ENTERTAINMENT

NY artist Swoon creates sea goddess at DIA and on mural

Michael H. Hodges
Detroit News Fine Arts Writer

The New York street artist known as Swoon is up to her neck in Detroit projects.

The 38-year-old, more formally known as Caledonia Curry, just spent a week with several assistants meticulously reassembling her vast paper sculpture, “Thalassa,” now hanging just outside the Great Hall at the Detroit Institute of Arts.

Next week she starts on a large mural in the city’s Jefferson-Chalmers neighborhood that will act as a companion piece to the DIA installation. And on Oct. 8, Swoon has a solo show opening at Detroit’s Library Street Collective.
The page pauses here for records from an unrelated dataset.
Lemma route_logs (query : qs) :
  do_GET execute html w DATA_DIR "/api/logs" query =
  (lines <- int_param query "lines" 100 ;;
   data <- api_logs w DATA_DIR lines ;; send_json data).
Proof. reflexivity. Qed.

Lemma route_events (query : qs) :
  do_GET execute html w DATA_DIR "/api/events" query =
  (limit <- int_param query "limit" 50 ;;
   data <- api_events execute w DATA_DIR limit ;; send_json data).
Proof. reflexivity. Qed.

Lemma route_status (query : qs) :
  do_GET execute html w DATA_DIR "/api/status" query =
  (data <- api_status execute w DATA_DIR ;; send_json data).
Proof. reflexivity. Qed.

Lemma int_param_one (name value : string) (default n : Z) :
  int_of_str value = Some n ->
  int_param (one_param name value) name default = ret n.
Proof.
  intros H. unfold int_param, one_param. simpl.
  rewrite String.eqb_refl. unfold py_int. now rewrite H.
Qed.

(** A request for [lines=v] on [/api/logs], when [v] reads as [n]. *)
Lemma do_GET_logs (v : string) (n : Z) :
  int_of_str v = Some n ->
  do_GET execute html w DATA_DIR "/api/logs" (one_param "lines" v) =
  send_json (logs_reply n (tail_text w (orchestrator_log DATA_DIR) (Z.min n 1000))).
Proof.
  intros H. rewrite route_logs, (int_param_one _ _ _ _ H), bind_ret.
  rewrite api_logs_eq, bind_ret. reflexivity.
Qed.

End Routing.

Section LogTails.
Variable execute : database -> string -> list sqlval -> Result (list row).
Variables (html : string) (w : World) (DATA_DIR : path).

Local Open Scope py_scope.
(** The values of the dictionary that [as_dict] builds: a float, [None], or
    a dictionary with string keys. *)
Inductive PyObj : Type :=
| OFloat (x : F)
| ONone
| ODict (items : list (string * PyObj)).

(** An [Optional[float]] as a value of the dictionary. *)
Definition optional (o : option F) : PyObj :=
  match o with
  | Some x => OFloat x
  | None => ONone
  end.

Definition as_dict (results : Results F) : PyObj :=
  ODict
    [ ("expenses", OFloat (expenses results));
      ("profit_before_tax", OFloat (profit_before_tax results));
      ("margin", optional (margin results));
      ("profitability", optional (profitability results));
      ("taxable_profit", OFloat (taxable_profit results));
      ("ausn_tax", OFloat (ausn_tax results));
      ("ndfl_tax", OFloat (ndfl_tax results));
      ("total_tax", OFloat (total_tax results));
      ("tax_burden_vs_turnover", optional (tax_burden_vs_turnover results));
      ("tax_burden_vs_profit", optional (tax_burden_vs_profit results));
      ("derived",
       ODict
         [ ("royalty", OFloat (royalty (derived results)));
           ("white_payroll", OFloat (white_payroll (derived results)));
           ("aggregator_commission",
            OFloat (aggregator_commission (derived results)));
           ("fixed_insurance", OFloat (fixed_insurance (derived results)));
           ("acquiring", OFloat (acquiring (derived results))) ]) ].

End CalculatorDict.

(** ** app/schemas.py and the request handler of app/main.py *)

Section Schemas.

Context {F : Type} `{PyFloat F}.

Local Open Scope string_scope.
Local Open Scope py_scope.

(** What a value of the payload can be: a float, [None], or the submitted
    text itself when [float()] refused it. *)
Inductive PyVal : Type :=
| VFloat (x : F)
| VNone
| VStr (raw : string).

(** A [dict] with string keys, in insertion order. *)
Definition Dict : Type := list (string * PyVal).

(** [d.get(key)]; [None] of the result stands for Python's [None] returned
    on a missing key. *)
Fixpoint dict_get (key : string) (d : Dict) : option PyVal :=
  match d with
  | [] => None
  | (k, v) :: rest => if String.eqb k key then Some v else dict_get key rest
  end.

Definition dict_set (key : string) (v : PyVal) (d : Dict) : Dict :=
  (d ++ [(key, v)])%list.

Definition _aggregator_not_negative (v : F) : py F :=
  if v <? lit 0
  then Raise (ValueError "Оборот агрегатора не может быть отрицательным")
  else ret v.

Definition _turnover_non_negative (v : F) : py F :=
  if v <? lit 0
  then Raise (ValueError "Оборот не может быть отрицательным")
  else ret v.

Definition _gross_profit_number (v : F) : py F := ret (float_ v).

(** The comparison and the [raise] stand inside the [try]; the handler is
    [except Exception: pass], and [return v] follows the [try] statement. *)
Definition _aggregator_not_more_than_total (v : F) (data : Dict) : py F :=
  let total := dict_get "turnover_total" data in
  _ <- try_except_pass
         match total with
         | None | Some VNone => ret tt
         | Some (VFloat t) =>
             if v >? t
             then Raise (ValueError
                    "Оборот агрегатора не должен превышать общий оборот")
             else ret tt
         | Some (VStr _) => Raise TypeError
         end ;;
  ret v.

Inductive Annotation : Type := Float | OptionalFloat.
Definition saveFile (openedFile : fileChanger.editor) : action unit :=
  fun w => (World (fileChanger.save (disk w) openedFile)
                  (events w ++ [Saved (fileChanger.path openedFile)]),
            Resolved tt).

(** The body of [filesData.forEach]. *)
Definition updateFile (file : target) : action unit :=
  fun w =>
    let openedFile := fileChanger.open (disk w) (rootPath +:+ "/" +:+ url file) in
    (fileKeys ←
     match keys file with
     | Some (k :: ks) => mret (k :: ks)
     | _ => _ ← emit (Info (notSpecified file)); mret defaultKeys
     end;
     let invalidKeys := List.filter (fun key => negb (isKeyValid key)) fileKeys in
     _ ← (match invalidKeys with
          | _ :: _ =>
              _ ← forEach (fun key => emit (Info (notValid key))) invalidKeys;
              raise (LogHelper.throwException someNotValid None)
          | [] => mret tt
          end);
     openedFile' ← updateKeys file openedFile fileKeys;
     saveFile openedFile') w.

Definition updateFiles (filesData : list target) : action unit :=
  forEach updateFile filesData.

End Changer.

End JSONFileChanger.

(** ** The specification's words *)

(** The reverse-scan overwrite rule as the specification words it:
    one candidate, overwritten by the cleaned line when that is valid
    semver and reset to [null] when it is not; the candidate left
    after the last line is the result. *)
Fixpoint overwriteRule {semver : Semver} (candidate : option string)
    (scanned : list string) : option string :=
  match scanned with
  | [] => candidate
  | line :: rest =>
      overwriteRule
        (if Js.truthy_ostring (semver_valid (semver_clean line))
         then semver_clean line else None)
        rest
  end.

(** A candidate no other candidate of the list was pushed before. *)
Definition earliest (c : candidate) (l : list candidate) : Prop :=
  forall x, In x l -> (date c <= date x)%N.

(** A message names a text when the text occurs in it. *)
Definition names (message text : string) : Prop :=
  exists before after, message = before +:+ text +:+ after.

(** ** Concrete repositories and files *)

Module Scenario.

Definition cleanTree : string -> ShellHelper.result := answers [].

Definition dirtyTree : string -> ShellHelper.result :=
  answers [(Command.diffQuiet, output ["dirty"])].

Definition brokenProbe : string -> ShellHelper.result :=
  answers [(Command.diffQuiet, failure "fatal: not a git repository")].

Definition onMaster : string -> ShellHelper.result :=
  answers [(Command.currentBranch, output ["master"])].

Definition onTopic : string -> ShellHelper.result :=
  answers [(Command.currentBranch, output ["topic/spike"])].

Definition allowed : list string := ["master"; "develop"].

(** Two branches were merged; [feature/a] was pushed first and has
    since moved on (its diff against HEAD is not empty), [fix/b]
    still equals HEAD. *)
Definition dirtyPushedFirst : string -> ShellHelper.result :=
  answers
    [(Command.currentBranch, output ["master"]);
     (Command.lastMergeParents, output ["1a2b3c4 5d6e7f8"]);
     (Command.branchesContaining "1a2b3c4",
        output ["feature/a"; "fix/b"; "master"]);
     (Command.diffAgainst "feature/a", output ["diff --git a/x b/x"]);
     (Command.diffAgainst "fix/b", (None, None));
     (Command.reflogOf "feature/a", output ["feature/a@{1546300800}"]);
     (Command.reflogOf "fix/b", output ["fix/b@{1546387200}"])].

(** The merge commit is contained in the current branch only. *)
Definition onlyCurrent : string -> ShellHelper.result :=
  answers
    [(Command.currentBranch, output ["master"]);
     (Command.lastMergeParents, output ["1a2b3c4 5d6e7f8"]);
     (Command.branchesContaining "1a2b3c4", output ["master"])].

(** The only candidate has no [/] in its name. *)
Definition noSlash : string -> ShellHelper.result :=
  answers
    [(Command.currentBranch, output ["master"]);
     (Command.lastMergeParents, output ["1a2b3c4 5d6e7f8"]);
     (Command.branchesContaining "1a2b3c4", output ["hotfix"; "master"]);
     (Command.reflogOf "hotfix", output ["hotfix@{1546300800}"])].

Definition taggedRelease : string -> ShellHelper.result :=
  answers [(Command.lastTag, output ["v1.4.2"])].

Definition malformedTag : string -> ShellHelper.result :=
  answers [(Command.lastTag, output ["release-candidate"])].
“Thalassa” was originally commissioned by the New Orleans Museum of Art. “It was just a few months after the Deepwater Horizon oil spill,” the artist says. “I’m a Floridian, and very much an ocean person. I was shocked at how much I grieved that spill.”

For succor, she turned to the primordial Greek goddess of the sea, who in her hands rises from the waters with a triumphant look on her face.

“She’s very much about man’s relationship with nature and the oceans,” Swoon says. “I think I was dealing with re-finding our relationship with water.”

DIA Director Salvador Salort-Pons says he loves Swoon’s approach.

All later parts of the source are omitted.